## Prompt
Take the entries that follow and return exactly the lines from the one holding "transformer that either" through the one holding "(** ** Outcomes of a Go call *)", both included. Nothing else is needed.

Records from a data collection

================

Lemma start_service config files disk v rng psk c : ready (resolve (cfg_limits config)) disk v ->
  cad_start config files disk rng = Ok (psk, c) ->
  cad_ok (resolve (cfg_limits config)) (cl_ca c) /\
  exists configured, read_configuration config files = Ok configured /\
    service_equiv (cf_ca configured, retain_view (list_to_map (cf_agents configured)) v) (service_of (cl_ca c)).
Proof.
  intros Hre. unfold cad_start. case_match; [done|].
  intros (broker & _ & Hrun)%result_bind_Ok. apply result_bind_Ok in Hrun as (store & Hopen & Hrun).
  apply map_err_Ok in Hopen. destruct (opened_within _ _ _ _ Hre Hopen) as (Hs & Hd & Hv).
  apply result_bind_Ok in Hrun as (agents & Hagents & Hrun).
  destruct (PersistentStore_reconcile_agents agents store) as [r store'] eqn:Hrec.
  pose proof (reconcile_cases _ _ _ _ _ Hs Hd Hrec) as (Hs' & _ & Hview).
  apply result_bind_Ok in Hrun as ([] & Hok & Hrun). apply map_err_Ok in Hok as ->.
  apply result_bind_Ok in Hrun as (policy & Hpolicy & Hrun).
  apply result_bind_Ok in Hrun as (ed & Hed & Hrun). apply result_bind_Ok in Hrun as (x & Hx & Hrun).
  injection Hrun as <- <-. split; [split; [exact Hs'|]|].
  - eapply (keeps_call _ (Reconcile agents) I store); [|exact Hrec|done]. split; [done|apply Hs].
  - exists (mkConfigured (with_policy (CaKeys_from_seeds ed x) (mkDynamic policy)) agents). split.
    + unfold read_configuration. by rewrite Hagents, bind_Ok, Hpolicy, bind_Ok, Hed, bind_Ok, Hx.
    + split; [done|]. cbn. by rewrite Hview, Hv.
Qed.

(** *** The life of cad, over restarts *)

(** It processes a request, reloads its configuration, or is killed and started again,
    from then on with these outcomes of the system calls. *)
Inductive CadEvent :=
| Processes (request : frame) (now : N)
| Reloads (candidate : result ConfigError Config) (files : Text -> option Text)
| Restarts (config : Config) (files : Text -> option Text) (faults : list Fault) (rng : Rng).

Definition cad_event (ev : CadEvent) (s : CaState) : result ConfigError CaState :=
  match ev with
  | Processes request now => Ok (handle request now s).2
  | Reloads candidate files => Ok (cad_reload candidate files s)
  | Restarts config files faults rng =>
      started ← cad_start config files (restart ProcessRestarts faults (ps_snapshot s.2.1)) rng;
      Ok (cl_ca started.2)
  end.

(** What the event should be to the service. *)
Definition event_label (ev : CadEvent) (s : CaState) : option ServiceLabel :=
  match ev with
  | Processes request now => Some (Answers request now (deliveries (handle request now s).1))
  | Reloads candidate files => reload_label candidate files s
  | Restarts config files _ _ =>
      match read_configuration config files with
      | Ok configured => Some (Configures (cf_ca configured) (cf_agents configured))
      | _ => None
      end
  end.
Lemma fed_wire P g part f : Forall P g -> P f -> part `prefix_of` frame_wire f -> fed P (wire g ++ part).
Proof.
  intros Hg Hf Hp. exists (g ++ [f]). split; [by apply Forall_app; rewrite Forall_singleton|].
  rewrite wire_app. apply prefix_app. unfold wire. cbn. by rewrite app_nil_r.
Qed.

(** The first frame that is read is the first of those. *)
Lemma fed_next P f rest : (forall f, P f -> length f <= MAX_FRAME_LEN) -> length f <= MAX_FRAME_LEN ->
  fed P (frame_wire f ++ rest) -> P f /\ fed P rest.
Proof.
  intros HP Hf (g & Hg & [more Hmore]). rewrite <-app_assoc in Hmore. destruct g as [|f' g].
  - symmetry in Hmore. by apply frame_wire_nonempty in Hmore.
  - apply Forall_cons in Hg as [Hf' Hg]. unfold wire in Hmore. cbn [fmap list_fmap concat] in Hmore.
    apply frame_wire_inj in Hmore as [-> Hrest]; [|by apply HP|done]. split; [done|].
    exists g. split; [done|]. by exists more.
Qed.

(** ** The agents *)

Section agents.
Context `{Crypto, Hex} {St E C : Type} `{HC : FrameCodecLaws St E} `{Clock C}.
Context (common : AgentConfig) (agent : Agent) (P : frame -> Prop).
Context (HP : forall f, P f -> length f <= MAX_FRAME_LEN).
Implicit Types (p : Platform St E C) (t : FramedTransport St) (d : Dialer St E).

Definition feeds t : Prop := framed_inv (ft_framed t) /\ fed P (framed_input (ft_framed t)).

(** Connections to come are fed, too. *)
Definition attempt_feeds (a : Attempt St E) : Prop :=
  match at_connected a with Some (inl s) => framed_inv s /\ fed P (framed_input s) | _ => True end.
Definition dialer_feeds d : Prop := Forall attempt_feeds (dl_attempts d).
Lemma send_said f t r t' : saying t -> P f -> tokio_send f t = (r, t') ->
  said (framed_output (ft_framed t')) /\ (r = Ok tt -> saying t').
Proof.
  intros (g & Hg & Ht) Hf Hrun. pose proof Ht as [Hi Ho]. destruct (decide (length f <= MAX_FRAME_LEN)) as [Hlen|Hlen].
  - split.
    + unfold tokio_send in Hrun. rewrite (proj2 (Nat.ltb_ge _ _)) in Hrun by done.
      destruct (framed_send _ _ _) as [r0 s] eqn:Hs. apply codec_send in Hs as (part & Hp & Ho'); [|done].
      injection Hrun as _ <-. cbn [ft_framed]. rewrite Ho', Ho. by apply (said_part g f).
    + intros ->. exists (g ++ [f]). split; [by apply Forall_app; rewrite Forall_singleton|]. by eapply opened_send.
  - unfold tokio_send in Hrun. rewrite (proj2 (Nat.ltb_lt _ _)) in Hrun by lia. injection Hrun as <- <-.
    split; [|done]. apply saying_said. by exists g.
Qed.

Lemma connect_loop_said attempts deadline maximum : forall backoff slept dropped r d,
  dialer_says (mkDialer attempts slept dropped) ->
  connect_loop attempts identity deadline maximum backoff slept dropped = (r, d) ->
  dialer_says d /\ forall t, r = Some t -> saying t.
Proof.
  induction attempts as [|a attempts IH]; intros backoff slept dropped r d [Hall Hdrop];
    cbn [connect_loop dl_attempts dl_dropped] in *; [by intros [= <- <-]|].
  apply Forall_cons in Hall as [Ha Hall]. unfold tokio_connect, Reconnect.fresh in *.
  destruct (at_connected a) as [[s|e]|]; [|by apply IH..]. destruct (at_nodelay a); [by apply IH|].
  destruct Ha as [Hi Ho]. destruct (tokio_send_hello _ _) as [r1 t1] eqn:Hs.
  assert (said (framed_output (ft_framed t1))) as Hsaid.
  { exists []. split; [constructor|]. unfold tokio_send_hello, tokio_send in Hs. cbn [ft_framed ft_deadline] in Hs.
    destruct (_ <? _); [injection Hs as _ <-; cbn [ft_framed]; rewrite Ho; apply prefix_nil|].
    destruct (framed_send _ _ _) as [r0 s1] eqn:Hrun. apply codec_send in Hrun as (part & Hp & Ho'); [|done].
    injection Hs as _ <-. cbn [ft_framed]. rewrite Ho', Ho. unfold wire. cbn. by rewrite app_nil_r. }
  assert (dialer_says (mkDialer attempts (slept ++ [backoff]) (dropped ++ [t1]))) as Hretry.
  { split; [done|]. apply Forall_app. by rewrite Forall_singleton. }
  destruct r1 as [[]|e|]; [|by apply IH..]. intros [= <- <-]. split; [done|]. intros t [= <-].
  exists []. split; [constructor|]. apply tokio_send_spec in Hs as (Hi' & _ & _ & Ho'); [|done]. split; [done|].
  cbn [ft_framed] in Ho'. rewrite Ho', Ho. cbn. by rewrite app_nil_r.
Qed.

Lemma connect_agent_said d r d' : dialer_says d -> connect_agent common identity d = (r, d') ->
  dialer_says d' /\ forall t, r = Some t -> saying t.
Proof. destruct d. apply connect_loop_said. Qed.

Lemma dropping_says t d : said (framed_output (ft_framed t)) -> dialer_says d -> dialer_says (dropping t d).
Proof. intros Ht [Hall Hd]. split; [done|]. apply Forall_app. by rewrite Forall_singleton. Qed.

Lemma send_loop_said f fuel : P f -> forall t d r d', saying t -> dialer_says d ->
  send_loop fuel common identity f t d = (r, d') -> dialer_says d' /\ forall t', r = Some t' -> saying t'.
Proof.
  intros Hf. induction fuel as [|fuel IH]; intros t d r d' Ht Hd; cbn [send_loop];
    destruct (tokio_send f t) as [r1 t1] eqn:Hs; apply send_said in Hs as [Ht1 Hok]; try done;
    destruct (connect_agent common identity d) as [rc d1] eqn:Hc;
    apply connect_agent_said in Hc as [Hd1 Ht2]; try done;
    (destruct r1 as [[]|e|]; [by intros [= <- <-]; split; [done|]; intros ? [= <-]; apply Hok|..]);
    (destruct rc as [t2|]; [|by intros [= <- <-]]); try (by intros [= <- <-]);
    (apply IH; [by apply Ht2|by apply dropping_says]).
Qed.

Lemma send_frames_said frames : Forall P frames -> forall t d r d', saying t -> dialer_says d ->
  send_frames common identity frames t d = (r, d') -> dialer_says d' /\ forall t', r = Some t' -> saying t'.
Proof.
  induction 1 as [|f frames Hf Hall IH]; intros t d r d' Ht Hd; cbn [send_frames].
  { intros [= <- <-]. split; [done|]. by intros t' [= <-]. }
  unfold send_agent_frame. destruct (send_loop _ _ _ _ _ _) as [r1 d1] eqn:Hs.
  apply send_loop_said in Hs as [Hd1 Ht1]; [|done..]. destruct r1 as [t1|]; [|by intros [= <- <-]].
  apply IH; [by apply Ht1|done].
Qed.
Lemma TrainingConfig_init_run
    (kwargs : dict) (name dir : str) (c0 : dict) (w w1 : world) :
  dict_get (py "model_name") kwargs = Some (VStr name) ->
  init_models_path kwargs w = (Return (VStr dir), w1) ->
  TrainingConfig_init kwargs {| self := c0; outside := w |}
  = (Return tt,
     {| self := constructed kwargs name dir;
        outside := with_directory
                     (path_join (path_join dir [sanitize_name name]) [py "working"])
                     w1 |}).
Proof.
  intros Hname Hpath.
  unfold TrainingConfig_init. unfold bind at 1. unfold modify at 1, with_self.
  cbn [self outside]. rewrite Hname.
  unfold bind at 1. unfold bind at 1. unfold lift_outcome at 1. cbn [as_path].
  erewrite bind_returns; [|apply in_world_run; exact Hpath].
  erewrite bind_returns; [|apply getattr_run; apply base_init_train_lora].
  set (c1 := if truthy (field_value kwargs (py "train_lora") (VBool false))
             then base_init kwargs
             else dict_set (py "lora_model_name") (VStr []) (base_init kwargs)).
  assert (Hlora : (if truthy (field_value kwargs (py "train_lora") (VBool false))
                   then ret tt
                   else setattr (py "lora_model_name") (VStr []))
                    {| self := base_init kwargs; outside := w1 |}
                  = (Return tt, {| self := c1; outside := w1 |})).
  { unfold c1. destruct (truthy _); reflexivity. }
  erewrite bind_returns; [|exact Hlora].
  unfold lift_outcome at 1. cbn [as_path]. unfold bind at 1.
  set (working_dir := path_join (path_join dir [sanitize_name name]) [py "working"]).
  assert (Hmk : forall k : M state unit,
             (present <- in_world (path_exists working_dir) ;;
              (if present then ret tt else in_world (makedirs working_dir)) ;;
              k) {| self := c1; outside := w1 |}
             = k {| self := c1; outside := with_directory working_dir w1 |}).
  { intros k. unfold bind at 1. unfold in_world at 1, path_exists, gets.
    cbn [self outside]. unfold with_directory.
    destruct (fs_get working_dir (fs w1)) eqn:E.
    - unfold bind, ret. reflexivity.
    - unfold bind, in_world, makedirs. cbn [self outside]. now rewrite E. }
  rewrite Hmk.
  unfold bind, setattr, modify, with_self. cbn [self outside].
  rewrite !copy_kwarg_run. reflexivity.
Qed.


(** X11.  On a configuration just constructed with a model name, the
    keyword [train_lora] being absent or a boolean,
    [get_pretrained_model_name_or_path] gives the working directory of the
    model, or the source checkpoint [src] when the keyword switches
    [train_lora] on. *)
Theorem fresh_config_pretrained_path
    (kwargs : dict) (name dir : str) (c0 : dict) (w w1 : world) (st' : state) :
  dict_get (py "model_name") kwargs = Some (VStr name) ->
  init_models_path kwargs w = (Return (VStr dir), w1) ->
  (dict_get (py "train_lora") kwargs = None
   \/ exists b, dict_get (py "train_lora") kwargs = Some (VBool b)) ->
  TrainingConfig_init kwargs {| self := c0; outside := w |} = (Return tt, st') ->
  get_pretrained_model_name_or_path st'
  = (Return (if truthy (field_value kwargs (py "train_lora") (VBool false))
             then field_value kwargs (py "src") (VStr [])
             else VStr (path_join (path_join dir [sanitize_name name])
                                  [py "working"])),
     st').
Proof.
  intros Hname Hpath _ Hinit.
  rewrite (TrainingConfig_init_run kwargs name dir c0 w w1 Hname Hpath) in Hinit.
  inversion Hinit; subst st'; clear Hinit.
  assert (Hl : dict_get (py "train_lora") (constructed kwargs name dir)
               = Some (field_value kwargs (py "train_lora") (VBool false))).
  { unfold constructed. cbv zeta. rewrite !dict_get_copied by reflexivity.
    rewrite !dict_get_set_other by reflexivity.
    destruct (truthy _); [apply base_init_train_lora|].
    rewrite dict_get_set_other by reflexivity. apply base_init_train_lora. }
  unfold get_pretrained_model_name_or_path.
  erewrite bind_returns; [|apply getattr_run; exact Hl].
  destruct (truthy (field_value kwargs (py "train_lora") (VBool false))) eqn:Et.
  - apply getattr_run. unfold constructed. cbv zeta. rewrite Et.
    rewrite dict_get_copied by reflexivity.
    unfold copied at 1. unfold field_value.
    destruct (dict_get (py "src") kwargs) as [v|] eqn:Es.
    + apply dict_get_set_same.
    + rewrite !dict_get_copied by reflexivity.
      rewrite !dict_get_set_other by reflexivity.
      rewrite base_init_src. unfold field_value. now rewrite Es.
  - apply getattr_run. unfold constructed. cbv zeta.
    rewrite !dict_get_copied by reflexivity. apply dict_get_set_same.
Qed.
(** * note_taker backend: result envelope, generic SQLite repository and
      session-note service

    A shallow embedding of
      - backend/utils/result.py           (Result, Payload)
      - backend/models/*.py               (the four pydantic models)
      - backend/database.py               (the four tables)
      - backend/sqlite_repository.py      (BaseSQLiteRepository, BaseSQLiteService)
      - backend/services/*.py             (the four services, validated creation
                                           and the detail-joined reads)
    followed by the properties of the specification that are settled on it.

    Python objects are dynamically typed, so the embedding uses one universe of
    scalar values for table cells and model fields, and one universe of
    objects for what a Result carries.  Dictionaries with string keys are
    [gmap string _]; tables are lists of rows in storage order. *)

From stdpp Require Import gmap strings list pretty sorting.

Local Open Scope string_scope.
Local Open Scope list_scope.
Local Open Scope Z_scope.
Set Warnings "-register-all".

(** ** Python values *)

(** [datetime.date]. *)
Record date := mk_date { year : Z; month : Z; day : Z }.

(** [datetime.datetime]; [tzinfo] is the UTC offset in seconds of an aware
    datetime and [None] for a naive one. *)
Record datetime := mk_datetime {
  dt_date : date;
  hour : Z;
  minute : Z;
  second : Z;
  microsecond : Z;
  tzinfo : option Z
}.
Record TxResponse := mkTx {
  tx_hash : string;
  tx_wait : Result unit
}.

(** The contract binding [new ethers.Contract(address, faucetABI, signer)]
    seen through the four calls of [faucetABI]. A failure to build the
    provider or the contract surfaces at the first call, [claimAmount]. *)
Record Faucet := mkFaucet {
  claimAmount : Result Z;
  adminClaimFor : option string -> Result TxResponse;
  lastClaim : option string -> Result Z;
  cooldown : Result Z
}.

Record Env := mkEnv {
  env_HCAPTCHA_SECRET : option string;
  env_TRUST_PROXY : option string;
  env_POLYGON_RPC : option string;
  env_AVAX_RPC : option string;
  env_SEPOLIA_RPC : option string;
  env_BASE_RPC : option string;
  os_tmpdir : string;
  (** the successive readings of [Date.now()] *)
  clock : nat -> Z;
  (** [fetch] of a URL with form fields: it throws on a network failure *)
  http_post : string -> list (string * string) -> Result HttpResponse;
  JSON_parse : string -> option JsValue;
  JSON_stringify : JsValue -> string;
  isAddress : string -> bool;
  contract_at : Looked -> Looked -> Faucet;
  (** operations the operating system refuses on a path *)
  fs_denied : FsOp -> string -> bool
}.

Inductive ChainCall :=
| CallClaimAmount
| CallAdminClaimFor (recipient : option string)
| CallTxWait (hash : string)
| CallLastClaim (recipient : option string)
| CallCooldown.

Inductive Event :=
| EvFetch (url : string) (params : list (string * string))
| EvMkdir (path : string)
| EvReadFile (path : string)
| EvWriteFile (path : string) (data : string)
| EvUnlink (path : string)
| EvChain (rpcUrl contractAddress : Looked) (call : ChainCall).
(** * easier-web: the router's registration surface (router.go)

    A shallow embedding of [router.go]: router construction from
    [RouterOptions], the verb registrations, [Any], [WS], [Static],
    [StaticFS], [Use], the [Easy*] shortcuts and the start-up banner.

    Go passes a [*Router] around and mutates it in place, so routers live
    in a store and are addressed by pointers; an operation is a store
    transformer that either returns a value or panics.  The path-matching
    engine (httprouter) and the websocket server are external libraries:
    the first is represented by the ordered list of registrations it has
    accepted, the second by the two fields [WS] fills in. *)

From Stdlib Require Import ZArith String Ascii List Bool Lia.
From stdpp Require Import base list strings.

Local Open Scope string_scope.
Local Open Scope list_scope.

(** ** Outcomes of a Go call *)

(** A [*Router]: an index into the store of allocated routers. *)
Abbreviation ptr := nat (only parsing).

Inductive PanicValue :=
| NilDereference                      (* field access through a dangling or nil pointer *)
| RegistryPanic (msg : string).       (* raised inside the route registry *)

Inductive Result (A : Type) :=
| Ok (a : A)
| Panic (e : PanicValue).
Arguments Ok {A} a.
Arguments Panic {A} e.

(** ** State-and-panic monad

    A Go call runs against the heap and either returns or panics; what it
    wrote before panicking stays written. *)

Definition M (St A : Type) : Type := St -> St * Result A.

Definition ret {St A} (a : A) : M St A := fun s => (s, Ok a).

Definition bind {St A B} (m : M St A) (k : A -> M St B) : M St B :=
  fun s =>
    match m s with
    | (s', Ok a) => k a s'
    | (s', Panic e) => (s', Panic e)
    end.

Definition panic {St A} (e : PanicValue) : M St A := fun s => (s, Panic e).

Declare Scope go_scope.
Delimit Scope go_scope with go.
Notation "x <- m ;; k" := (bind m (fun x => k))
  (at level 100, m at next level, right associativity) : go_scope.
Notation "m ;; k" := (bind m (fun _ => k))
  (at level 100, right associativity) : go_scope.

(** ** HTTP verbs with a registration operation *)

Inductive Verb :=
| MethodGet | MethodHead | MethodOptions | MethodPost
| MethodPut | MethodPatch | MethodDelete.

Definition Verb_eqb (a b : Verb) : bool :=
  match a, b with
  | MethodGet, MethodGet | MethodHead, MethodHead
  | MethodOptions, MethodOptions | MethodPost, MethodPost
  | MethodPut, MethodPut | MethodPatch, MethodPatch
  | MethodDelete, MethodDelete => true
  | _, _ => false
  end.

Definition all_verbs : list Verb :=
  [MethodGet; MethodHead; MethodOptions; MethodPost;
   MethodPut; MethodPatch; MethodDelete].

Section EasierWeb.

================

## Exercise solution
    transformer that either returns a value or panics.  The path-matching
    engine (httprouter) and the websocket server are external libraries:
    the first is represented by the ordered list of registrations it has
    accepted, the second by the two fields [WS] fills in. *)

From Stdlib Require Import ZArith String Ascii List Bool Lia.
From stdpp Require Import base list strings.

Local Open Scope string_scope.
Local Open Scope list_scope.

(** ** Outcomes of a Go call *)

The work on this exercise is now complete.